● WORK REQUEST: For the entries that follow, restate word for word the line containing "split_on (ascii_of_nat 46) sig ++", the line containing "unfold SignedObject_from_string. rewrite", and every line that lies between them.
-----
Definition _move_to_dead_letter_queue (r : EventOutboxRecord) (error : string) : M dispatcher unit :=
  _ ← add_change (AddDeadLetter (dead_letter r error));
  add_change (DeleteOutbox (o_id r)).

Definition mark_failed (r : EventOutboxRecord) (error : string) (retry_delay maximum : Z) :
    M dispatcher unit :=
  let r := set_row (attempts r + 1) (available_at r) (processed_at r)
             (Some (String.substring 0 1024 error)) r in
  if maximum <=? attempts r
  then _move_to_dead_letter_queue r error
  else
    t ← utcnow;
    add_change (UpdateOutbox (set_row (attempts r) (t + retry_delay) (processed_at r) (last_error r) r)).

Fixpoint requeue (rs : list EventOutboxRecord) (delay : Z) : M dispatcher unit :=
  match rs with
  | [] => mret tt
  | r :: rs =>
      t ← utcnow;
      _ ← add_change (UpdateOutbox (set_row (attempts r) (t + delay) (processed_at r) (last_error r) r));
      requeue rs delay
  end.

(** *** [EventBusProvider] *)

(** The producer is kept before it has been started. *)
Definition _ensure_started : M dispatcher unit :=
  if negb (enabled bus) then mret tt
  else
    s ← get;
    if producer s then mret tt
    else
      _ ← on_world producer_new;
      _ ← modify (set_producer true);
      on_world producer_start.

Definition full_topic (m : EventBusMessage) : string := topic_prefix bus +:+ m_topic m.

Definition sent_headers (m : EventBusMessage) : option (pydict bytes) :=
  match m_headers m with Some [] => None | h => h end.

Definition publish (m : EventBusMessage) : M dispatcher unit :=
  if negb (enabled bus) then mret tt
  else
    _ ← _ensure_started;
    on_world (producer_send (full_topic m) (m_payload m) (sent_headers m) (m_key m)).
(** The text of a signed object is read back, except for its algorithm, which
    becomes the default one; but when the signature contains a dot, which the
    Base64 validator lets through, the text cannot be read. *)
Theorem sod_string_roundtrip kwargs (w w' w1 : W) o :
  construct SignedObject kwargs w = (Ok o, w') ->
  exists sig, dget "signature" o = Some (VStr sig) /\
    (free_of (ascii_of_nat 46) sig ->
     SignedObject_from_string (SignedObject_to_string o) w1 =
       (Ok (dset "algorithm" (VStr "SHA256withRSA") o), w1)) /\
    (~ free_of (ascii_of_nat 46) sig ->
     SignedObject_from_string (SignedObject_to_string o) w1 = (Raise (value_error "Invalid SOD format"), w1)).
Proof.
  intros Hc. apply construct_valid in Hc; [|apply SignedObject_settled].
  destruct (signed_object_fields o Hc) as (sig & ts & alg & -> & Hsig). exists sig. split; [done|].
  assert (Hs : split_on (ascii_of_nat 46) (SignedObject_to_string
      [("signature", VStr sig); ("timestamp", VInt ts); ("algorithm", VStr alg)]) =
    split_on (ascii_of_nat 46) sig ++ [z_str ts]).
  { rewrite <- (split_free (ascii_of_nat 46) (z_str ts)) by apply z_str_no_dot.
    exact (split_on_app (ascii_of_nat 46) sig (z_str ts)). }
  unfold SignedObject_from_string. rewrite Hs. split; intros Hdot.
  - rewrite (split_free _ sig) by done. cbn [app]. unfold mbind, M_bind, lift. rewrite parse_int_z_str. cbn beta iota.
    change (construct SignedObject [("signature", VStr sig); ("timestamp", VInt ts)] w1)
      with (process (@SignedObject W) [("signature", VStr sig); ("timestamp", VInt ts)] [] [] w1).
    unfold SignedObject. erewrite process_given by done. rewrite (process_given _ _ _ _ _ (VInt ts)) by done.
    by erewrite process_default by done.
  - destruct (split_on (ascii_of_nat 46) sig) as [|a [|b [|c l]]] eqn:E; [by destruct (split_on_ne (ascii_of_nat 46) sig)|..|done].
    + destruct Hdot. by eapply split_one_free.
    + done.
Qed.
-----
● TASK RESPONSE:
    split_on (ascii_of_nat 46) sig ++ [z_str ts]).
  { rewrite <- (split_free (ascii_of_nat 46) (z_str ts)) by apply z_str_no_dot.
    exact (split_on_app (ascii_of_nat 46) sig (z_str ts)). }
  unfold SignedObject_from_string. rewrite Hs. split; intros Hdot.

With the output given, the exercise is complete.